反対の手の親指や肘を使って、前腕の内側と外側の筋肉を丁寧にマッサージしてください。硬くなっている部分を見つけたら、優しく時間をかけて圧をかけていきます。前腕が柔らかくなると、指の腱にかかる無駄な張力が抜け、第一関節の痛みが軽減されることが多々あります。
お風呂の中で温まりながらマッサージをするのも非常に効果的です。血流が良くなることで、指先まで新鮮な酸素と栄養が届き、微細な傷の修復が早まります。
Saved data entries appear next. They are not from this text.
(** * Prompt analysis engine: heuristic detectors, issue fusion and scoring

    A shallow embedding of the Python sources
      - [src/utils/patterns.py]          (PatternMatcher),
      - [src/models/enums.py], [src/models/schemas.py],
      - [src/analyzers/rule_based.py]    (RuleBasedAnalyzer),
      - [src/analyzers/hybrid_analyzer.py] (HybridAnalyzer),
      - the length gate of [src/server.py] (analyze_prompt) and the
        request check of [src/websocket_server.py],
    followed by the properties of the scoring function, of the
    deduplication ("fusion") of issue lists, of the heuristic detector and
    of the request bounds.

    Conventions.  A Python [str] is a Rocq [string]; its characters are the
    code points 0..255 (Latin-1), text with larger code points is outside
    the model.  Python integers are [Z]; lengths, counts and offsets that
    Python computes with [len] are [nat] and are injected into [Z] where
    they become fields of an issue.  Code that can raise returns a
    [result]; code that draws identifiers from [uuid.uuid4] threads the
    number of identifiers drawn so far. *)

From Stdlib Require Import ZArith List Bool Arith Lia.
From Stdlib Require Import Ascii String.
From Stdlib Require Import Sorted Permutation.
From Stdlib Require Import DecimalString.
Import ListNotations.

Local Open Scope string_scope.
Local Open Scope list_scope.
Local Open Scope nat_scope.

(* ================================================================== *)
(** ** The Python runtime, as far as the sources use it *)
(* ================================================================== *)

Module Py.

(** Exceptions that the modelled code can raise. *)
Inductive exn : Type :=
  | ValueError
  | ValidationError
  | KeyError
  | HTTPException (status_code : nat)
  | RuntimeError.

Inductive result (A : Type) : Type :=
  | Ok (a : A)
  | Raise (e : exn).
Arguments Ok {A} a.
Arguments Raise {A} e.

Definition code (c : ascii) : nat := nat_of_ascii c.

Definition in_range (lo hi n : nat) : bool := (lo <=? n) && (n <=? hi).

(** [str.isspace] on one character, which is also [\s] of [re] on [str]:
    the ASCII white space (TAB..CR, FS..US, SPACE) and, in Latin-1,
    NEL (0x85) and NBSP (0xA0). *)
Definition isspace (c : ascii) : bool :=
  let n := code c in
  in_range 9 13 n || in_range 28 32 n || (n =? 133) || (n =? 160).

(** [\d] of [re] on [str]: the decimal digits; in Latin-1 only 0-9. *)
Definition isdecimal (c : ascii) : bool := in_range 48 57 (code c).

(** [str.isalnum] on one character, restricted to Latin-1. *)
Definition isalnum (c : ascii) : bool :=
  let n := code c in
  in_range 48 57 n || in_range 65 90 n || in_range 97 122 n
  || (n =? 170) || (n =? 178) || (n =? 179) || (n =? 181)
  || (n =? 185) || (n =? 186) || in_range 188 190 n
  || in_range 192 214 n || in_range 216 246 n || in_range 248 255 n.

(** [\w] of [re] on [str]: alphanumeric or underscore. *)
Definition isword (c : ascii) : bool := isalnum c || (code c =? 95).

(** [str.lower] on one character, restricted to Latin-1. *)
Definition lower_char (c : ascii) : ascii :=
  let n := code c in
  if in_range 65 90 n then ascii_of_nat (n + 32)
  else if in_range 192 222 n && negb (n =? 215) then ascii_of_nat (n + 32)
  else c.

Fixpoint lower (s : string) : string :=
  match s with
  | EmptyString => EmptyString
  | String c s' => String (lower_char c) (lower s')
  end.

(** [len(s)] *)
Definition len (s : string) : nat := String.length s.

(** [s[i:j]] for [0 <= i <= j]; Python clips the slice to the string. *)
Definition slice (s : string) (i j : nat) : string := substring i (j - i) s.

(** [needle in hay] on strings. *)
Fixpoint contains (hay needle : string) : bool :=
  prefix needle hay
  || match hay with
     | EmptyString => false
     | String _ hay' => contains hay' needle
     end.

(** [s.startswith(p)] *)
Definition startswith (s p : string) : bool := prefix p s.

(** [any(p(x) for x in l)] *)
Definition any {A : Type} (p : A -> bool) (l : list A) : bool := existsb p l.

(** [s.lstrip()], [s.rstrip()], [s.strip()] *)
Fixpoint lstrip (s : string) : string :=
  match s with
  | EmptyString => EmptyString
  | String c s' => if isspace c then lstrip s' else s
  end.

Fixpoint rstrip (s : string) : string :=
  match s with
  | EmptyString => EmptyString
  | String c s' =>
      match rstrip s' with
      | EmptyString => if isspace c then EmptyString else String c EmptyString
      | r => String c r
      end
  end.

Definition strip (s : string) : string := rstrip (lstrip s).

(** [len(s.split())]: the number of maximal runs of non-space characters.
    [in_word] tells whether the previous character belonged to a run. *)
Fixpoint count_fields (in_word : bool) (s : string) : nat :=
  match s with
  | EmptyString => 0
  | String c s' =>
      if isspace c then count_fields false s'
      else if in_word then count_fields true s'
      else S (count_fields true s')
  end.

Definition len_split (s : string) : nat := count_fields false s.

(** [str(n)] for a non-negative integer. *)
Definition str_of_nat (n : nat) : string :=
  NilZero.string_of_uint (Nat.to_uint n).

(** [max(l, key=...)]: the first element whose key is maximal; Python
    replaces the running best only by a strictly larger key and raises
    [ValueError] on an empty sequence. *)
Definition max_by {A K : Type} (lt : K -> K -> bool) (key : A -> K)
    (l : list A) : result A :=
  match l with
  | [] => Raise ValueError
  | x :: rest =>
      Ok (fold_left (fun best y => if lt (key best) (key y) then y else best)
                    rest x)
  end.

(** Comparison of the pairs of integers that serve as sort keys. *)
Definition pair_lt (a b : Z * Z) : bool :=
  (fst a <? fst b)%Z || ((fst a =? fst b)%Z && (snd a <? snd b)%Z).

(** [list.sort(key=...)] is stable: elements with equal keys keep their
    order.  A stable sort has one possible result; it is computed here by
    insertion from the right. *)
Section Sort.
Context {A : Type} (key : A -> Z).

Fixpoint insert_by (x : A) (l : list A) : list A :=
  match l with
  | [] => [x]
  | y :: l' => if (key x <=? key y)%Z then x :: l else y :: insert_by x l'
  end.

Fixpoint sort_by (l : list A) : list A :=
  match l with
  | [] => []
  | x :: l' => insert_by x (sort_by l')
  end.
End Sort.

(** A [dict] keeps its keys in insertion order; an association list in
    that order with one entry per key. *)
Section Dict.
Context {K V : Type} (eqb : K -> K -> bool).

Definition dict := list (K * V).

(** [k in d] *)
Fixpoint dict_mem (k : K) (d : dict) : bool :=
  match d with
  | [] => false
  | (k', _) :: d' => eqb k k' || dict_mem k d'
  end.

(** [d[k] = v]: replaces the value of an existing key in place, appends
    a new key at the end. *)
Fixpoint dict_set (k : K) (v : V) (d : dict) : dict :=
  match d with
  | [] => [(k, v)]
  | (k', v') :: d' =>
      if eqb k k' then (k', v) :: d' else (k', v') :: dict_set k v d'
  end.

(** [d[k]]; a missing key raises [KeyError]. *)
Fixpoint dict_get (k : K) (d : dict) : result V :=
  match d with
  | [] => Raise KeyError
  | (k', v') :: d' => if eqb k k' then Ok v' else dict_get k d'
  end.

(** [d.values()] *)
Definition dict_values (d : dict) : list V := map snd d.
End Dict.

End Py.

(* ================================================================== *)
(** ** The fragment of [re] that the pattern library uses *)
(* ================================================================== *)

Module Re.

(** Character classes: [\s], [\w], [\d] and a bracketed set. *)
Inductive cclass : Type :=
  | CSpace
  | CWord
  | CDigit
  | CSet (members : list ascii).

(** Patterns.  Repetition occurs in the library only as [+] on a
    character class and as [?] on a group. *)
Inductive regex : Type :=
  | Eps
  | Lit (c : ascii)
  | Cls (cc : cclass)
  | Plus (cc : cclass)
  | Bnd                          (* \b *)
  | Cat (r1 r2 : regex)
  | Alt (r1 r2 : regex)
  | Opt (r : regex)
  | NotAhead (r : regex).        (* (?!r) *)

Definition in_class (cc : cclass) (c : ascii) : bool :=
  match cc with
  | CSpace => Py.isspace c
  | CWord => Py.isword c
  | CDigit => Py.isdecimal c
  | CSet members => existsb (Ascii.eqb c) members
  end.

(** A literal of the pattern against a character of the text; under
    [re.IGNORECASE] both are compared in lower case. *)
Definition lit_eq (ignorecase : bool) (p c : ascii) : bool :=
  if ignorecase then Ascii.eqb (Py.lower_char p) (Py.lower_char c)
  else Ascii.eqb p c.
「指が痛い=指だけが悪い」と思わず、腕全体のコンディションを整える広い視点を持ちましょう。
| 予防策の種類 | 具体的な方法 | 期待できる効果 |
|---|---|---|
| 保持法の改善 | オープンハンドを意識する | 関節や腱鞘への直接的な負荷を最小限にする |
| アップの徹底 | 腱グライディング運動・グーパー運動 | 滑走性を高め、急な負荷による断裂を防ぐ |
| 筋肉のケア | 前腕のセルフマッサージ | 指にかかる慢性的なテンションを緩和する |
まとめ:ボルダリングで指の第一関節が痛い状態を改善して楽しく登るために
ボルダリングで指の第一関節が痛いという悩みは、多くの熱心なクライマーが直面する壁です。痛みの原因は、関節包の炎症や側副靭帯の損傷、そしてカチ持ちによる過度な負荷など多岐にわたりますが、共通して言えるのは「指からの休止信号」を無視してはいけないということです。
痛みが出た直後は無理をせずアイシングと適切なレストを行い、必要に応じてテーピングで関節を保護しましょう。しかし、テーピングはあくまで一時的な処置です。根本的な解決のためには、第一関節を反らせない「オープンハンド」の習得や、前腕を含めた入念なウォーミングアップ、セルフマッサージといった予防習慣が欠かせません。
指先は非常にデリケートな組織です。一度壊してしまうと、元通りの強度に戻るまでには長い時間と忍耐が必要です。自分の指の状態を日々チェックし、違和感があればすぐに休む勇気を持つことが、結果として上達への近道となります。指を大切にケアしながら、これからも末長くボルダリングを楽しんでいきましょう。